[Pathogenesis, diagnosis and therapy of heart disease caused by enteroviruses (molecular biological study)].

Molecular hybridization studies have demonstrated that human enteroviruses, including group B coxsackieviruses (CVB), are detectable in myocardial tissue of patients with acute and chronic myocarditis. As well, such infections are observed in some patients with end-stage dilated cardiomyopathy indicating the possibility of persistent heart muscle infection. Enterovirus persistence in the human heart is supported by the discovery in various murine models of chronic myocarditis, demonstrating that coxsackievirus B3 (CVB3), typically a cytolytic virus, is capable of evading immunological surveillance in a host-dependent manner.

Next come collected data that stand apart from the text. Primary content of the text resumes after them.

(** ** Further properties of [hashfull], [clear] and [resize] *)

Lemma fresh_entries_none (g : Z) (es : list TTEntry) :
  Forall (fun e => is_fresh g e = false) es -> fresh_entries g es = 0.
Proof.
  induction 1 as [|e es He _ IH]; [reflexivity|].
  rewrite fresh_entries_cons, He, IH. reflexivity.
Qed.

Lemma fresh_entries_all (g : Z) (es : list TTEntry) :
  Forall (fun e => is_fresh g e = true) es -> fresh_entries g es = Z.of_nat (length es).
Proof.
  induction 1 as [|e es He _ IH]; [reflexivity|].
  rewrite fresh_entries_cons, He, IH. simpl length. simpl b2z. lia.
Qed.

Lemma fresh_count_none (g : Z) (cs : list Cluster) :
  Forall (fun c => Forall (fun e => is_fresh g e = false) (entry c)) cs ->
  fresh_count g cs = 0.
Proof.
  induction 1 as [|c cs Hc _ IH]; [reflexivity|].
  rewrite fresh_count_cons, IH, (fresh_entries_none g _ Hc). reflexivity.
Qed.

Lemma fresh_count_all (g : Z) (cs : list Cluster) :
  Forall wf_cluster cs ->
  Forall (fun c => Forall (fun e => is_fresh g e = true) (entry c)) cs ->
  fresh_count g cs = Z.of_nat (length cs) * Z.of_nat ClusterSize.
Proof.
  induction 1 as [|c cs [Hc _] _ IH]; intros Hall; [reflexivity|].
  apply Forall_cons in Hall as [Hfresh Hall].
  rewrite fresh_count_cons, (IH Hall), (fresh_entries_all g _ Hfresh), Hc.
  simpl length. lia.
Qed.

(** X11.  The two ends of the scale of [hashfull], on a table of at least
    1000 clusters: 0 when none of the entries of the first 1000 clusters is
    occupied and of the current generation, 1000 when all of them are.
    Entries of older generations do not count, however deep. *)
Theorem hashfull_extremes (tt : TranspositionTable) :
  (1000 <= length (table tt))%nat ->
  Forall wf_cluster (table tt) ->
  (Forall (fun c => Forall (fun e => is_fresh (generation8 tt) e = false) (entry c))
          (take 1000 (table tt)) ->
   hashfull tt = Some 0)
  /\ (Forall (fun c => Forall (fun e => is_fresh (generation8 tt) e = true) (entry c))
             (take 1000 (table tt)) ->
      hashfull tt = Some 1000).
Proof.
  intros Hlen Hall.
  destruct (hashfull_counts tt Hlen Hall) as (Hrun & _ & Hpos).
  rewrite Hrun. unfold hashfull_spec.
  split; intros Hfresh.
  - rewrite (fresh_count_none _ _ Hfresh). rewrite Z.div_0_l by lia. reflexivity.
  - rewrite (fresh_count_all _ _ ltac:(apply Forall_take; exact Hall) Hfresh).
    rewrite length_take.
    replace (1000 `min` length (table tt))%nat with 1000%nat by lia.
    rewrite Z.div_mul by lia. reflexivity.
Qed.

Currently attention is focused on the analysis of molecular mechanisms of virus persistence, the characterization of viral and host factors and their impact in determining the natural course of myocardial enterovirus infections. The evidence for a causal linkage of enterovirus infection with heart muscle diseases has emerged therapeutic implications. From the view of a virologist, immunosuppressive treatment of patients revealing enterovirus infection in the myocardium with steroids is clearly contraindicated. The evaluation of potent antiviral agents, such as interferons, in established in vitro and in vivo model systems of enterovirus infection is expected to contribute significantly to new therapeutic strategies in human enteroviral heart disease.